Single by Genesis

from the album Abacab
- B-side: "Dodo" (US) "Naminanu" (EU);
- Released: September 1981 (US)
- Recorded: 1981
- Genre: Pop rock;
- Length: 4:40 (LP version) 4:00 (US promo single edit/music video)
- Label: Vertigo (EU) Atlantic (US)
- Songwriters: Tony Banks; Phil Collins; Mike Rutherford;
- Producers: Genesis; Hugh Padgham;

Genesis singles chronology
| "Abacab" (1981) | "No Reply at All" (1981) | "Keep It Dark" (1981) |

Music video
- "No Reply at All" on YouTube

= No Reply at All =

"No Reply at All" is a song by the English rock band Genesis, released as the lead single in the US from their eleventh studio album, Abacab (1981).
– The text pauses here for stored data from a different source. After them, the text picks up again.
(* ===== verification/ObjectStore.v ===== *)
(** * The object methods as an abstract store

    What a client of one calendar is promised, without the database: a map from UID to
    (ETag, data), and the ETags that were ever handed out.  [request_step] is the
    specification of one request as a relation between stores; the theorems show that
    any sequence of GET, PUT, DELETE and other requests to [Router.object_method]
    implements a run of it, and draw consequences that only the specification needs. *)
From Stdlib Require Import NArith ZArith.
From S2P Require Import Prelude RustStr Effects Models Db DbUsers DbCalendars DbEvents Ical.
From S2P Require Import Http Xml Properties CaldavHandlers CaldavRouter Closure Sim Layer.
From S2P Require Import Integrity.
From S2P Require Import EventsSpec HandlersSpec.
From stdpp Require Import options.
Set Default Proof Using "Type*".

(** ** The specification *)

Module ObjectStore.

Record t : Type := mk {
  entries : gmap string (string * string);
  (** every ETag that has been given to an object *)
  issued : list string;
}.

(** A request to an object of the calendar: the file name of its path, and the rest. *)
Definition Req : Type := string * Request.t.

(** If-Match admits the entry there is, if any. *)
Definition admits (if_match : option string) (entry : option (string * string)) : bool :=
  match if_match with
  | None => true
  | Some e => bool_decide (e = "*") || bool_decide (fst <$> entry = Some e)
  end.

Definition name_of (file : string) : string := Str.trim_end_matches ICS file.

Inductive request_step : t → Req → Reply → t → Prop :=
| get_found s file r etag data :
    Request.method r = "GET" → entries s !! name_of file = Some (etag, data) →
    request_step s (file, r) (object_reply etag data) s
| get_missing s file r :
    Request.method r = "GET" → entries s !! name_of file = None →
    request_step s (file, r) (text 404 "Object not found") s
| put_unreadable s file r msg :
    Request.method r = "PUT" → put_text r = None →
    request_step s (file, r) (text 400 msg) s
| put_refused s file r data msg :
    Request.method r = "PUT" → put_text r = Some data →
    admits (Request.header "if-match" r) (entries s !! put_uid file data) = false →
    request_step s (file, r) (text 412 msg) s
| put_stored s file r data etag :
    Request.method r = "PUT" → put_text r = Some data →
    let entry := entries s !! put_uid file data in
    admits (Request.header "if-match" r) entry = true →
    etag ∉ issued s → etag ≠ "*" →
    request_step s (file, r)
      (Respond (Response.mk (if entry then 204 else 201) [("etag", etag)] ""))
      (mk (<[put_uid file data := (etag, data)]> (entries s)) (etag :: issued s))
| delete_missing s file r :
    Request.method r = "DELETE" → entries s !! name_of file = None →
    request_step s (file, r) (text 404 "Object not found") s
| delete_done s file r entry :
    Request.method r = "DELETE" → entries s !! name_of file = Some entry →
    request_step s (file, r) (text 204 "")
      (mk (delete (name_of file) (entries s)) (issued s))
| other_method s file r :
    Request.method r ∉ ["GET"; "PUT"; "DELETE"] →
    request_step s (file, r) Router.method_not_allowed s.

Inductive requests_run : t → list Req → list Reply → t → Prop :=
| run_nil s : requests_run s [] [] s
| run_cons s s' s'' r rs reply replies :
    request_step s r reply s' → requests_run s' rs replies s'' →
    requests_run s (r :: rs) (reply :: replies) s''.

(** An ETag stands for one content: once a client has seen the ETag [e] with the data
    [d] under a UID, it never meets it there with other data. *)
Definition seen (s : t) (uid e d : string) : Prop :=
  e ∈ issued s ∧ ∀ d', entries s !! uid = Some (e, d') → d' = d.

Lemma seen_step s r reply s' uid e d :
  request_step s r reply s' → seen s uid e d → seen s' uid e d.
Proof.
  intros Hs [He Hd]. destruct Hs; try done; split; simpl; [by right| |done|].
  - intros d'. rewrite lookup_insert_Some. intros [[_ [= -> ->]]|[_ Hl]]; [done|by apply Hd].
  - intros d'. rewrite lookup_delete_Some. intros [_ Hl]. by apply Hd.
Qed.

Lemma seen_run s rs replies s' uid e d :
  requests_run s rs replies s' → seen s uid e d → seen s' uid e d.
Proof.
  induction 1 as [|s1 s2 s3 r rs reply replies Hs _ IH]; intros He; [done|].
  by eapply IH, seen_step.
Qed.
End ObjectStore.

(** ** The implementation *)

Section implementation.
Context `{SqliteLaws, UuidLaws}.
Context (Hnf : ∀ n, sql_fault n = None).
Context (Hv4 : ∀ n, valid_header_value (uuid_v4 n) = true).

(** The requests of a calendar's clients, served one after the other. *)
Fixpoint serve_all (c : string) (rs : list ObjectStore.Req) : M (list Reply) :=
  match rs with
  | [] => mret []
  | (file, r) :: rs =>
      reply ← Router.object_method c file r;
      replies ← serve_all c rs;
      mret (reply :: replies)
  end.

Definition entry_of (o : CalendarObject.t) : string * string :=
  (CalendarObject.etag o, CalendarObject.ical_data o).

(** The store that the rows of calendar [c] implement. *)
Record implements (c : string) (s : ObjectStore.t) (w : World Store) : Prop := {
  im_wf : Db.wf (db (store w));
  im_calendar : c ∈ Db.calendar_ids (db (store w));
  im_entries : ∀ uid,
    ObjectStore.entries s !! uid = entry_of <$> objects_of (db (store w)) !! (c, uid);
  im_etags : ∀ uid o, objects_of (db (store w)) !! (c, uid) = Some o →
    valid_header_value (CalendarObject.etag o) = true;
  im_stored : ∀ uid o, objects_of (db (store w)) !! (c, uid) = Some o →
    CalendarObject.etag o ∈ ObjectStore.issued s;
  im_ids : ∀ n, (clock w ≤ n)%N →
    uuid_v7 n ∉ CalendarObject.id <$> Db.calendar_objects (db (store w));
  im_issued : ∀ n, (clock w ≤ n)%N →
    Events.etag_of_uuid (uuid_v4 n) ∉ ObjectStore.issued s;
}.

(** The objects of other calendars. *)
Definition others_kept (c : string) (w w' : World Store) : Prop :=
  ∀ k, k.1 ≠ c → objects_of (db (store w')) !! k = objects_of (db (store w)) !! k.

Lemma etag_of_uuid_inj u v : Events.etag_of_uuid u = Events.etag_of_uuid v → u = v.
Proof. intros [= E]. by apply str_app_inj_r in E. Qed.

(** A later moment of an unchanged database. *)
Lemma implements_later c s w w' :
  implements c s w → store w' = store w → (clock w ≤ clock w')%N → implements c s w'.
Proof.
  intros [Hwf Hc He Hv Hst Hi Hs] Es Hcl. split; rewrite ?Es; try done.
  - intros n Hn. apply Hi. lia.
  - intros n Hn. apply Hs. lia.
Qed.

(** An id of the new database is an old one or the new object's. *)
Lemma ids_after_insert d d' k o :
  Db.wf d → Db.wf d' → objects_of d' = <[k := o]> (objects_of d) →
  ∀ i, i ∈ CalendarObject.id <$> Db.calendar_objects d' →
       i = CalendarObject.id o ∨ i ∈ CalendarObject.id <$> Db.calendar_objects d.
Proof.
  intros Hwf Hwf' E i (o' & -> & Ho')%list_elem_of_fmap.
  assert (objects_of d' !! CalendarObject.key o' = Some o') as Hl
    by (by apply lookup_objects_of).
  rewrite E, lookup_insert_Some in Hl. destruct Hl as [[_ ->]|[_ Hl]]; [by left|right].
  apply lookup_objects_of in Hl as [Hl _]; [|done]. by apply list_elem_of_fmap_2.
Qed.

Lemma admits_if_match m old :
  ObjectStore.admits m (entry_of <$> old) = if_match_ok m old.
Proof.
  destruct m as [e|]; [|done]. unfold ObjectStore.admits, if_match_ok.
  destruct old as [o|]; simpl; repeat case_bool_decide; naive_solver.
Qed.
It was not released in the UK, where "Abacab" was the first single. The US single release edit omits the second verse of the song as it appears on the Abacab album.

==Structure==
This song, like Phil Collins' solo track "I Missed Again" (recorded at around the same time), makes prominent use of a horn section, arranged by Tom Tom 84 (i.e. Thomas Washington, horn arranger for Earth, Wind & Fire) and played by that band's wind players, credited on the song as "EWF Horns". The song marks a step toward the mainstream pop direction Genesis was taking at the time, yet it still contains elements of their past: complex, melodic bass riffs, and a cross-hand technique on a Prophet-5, similar to the style used for the intro to "The Lamb Lies Down on Broadway", from their 1974 studio album of the same name

The song was released as the first single from Abacab in the US, and reached the US Top 30 in the fall of 1981. "No Reply at All" spent 18 weeks on the Billboard Hot 100, longer than most of their hits which reached the Top 10, including "Invisible Touch", which spent only 17 weeks on the chart in comparison.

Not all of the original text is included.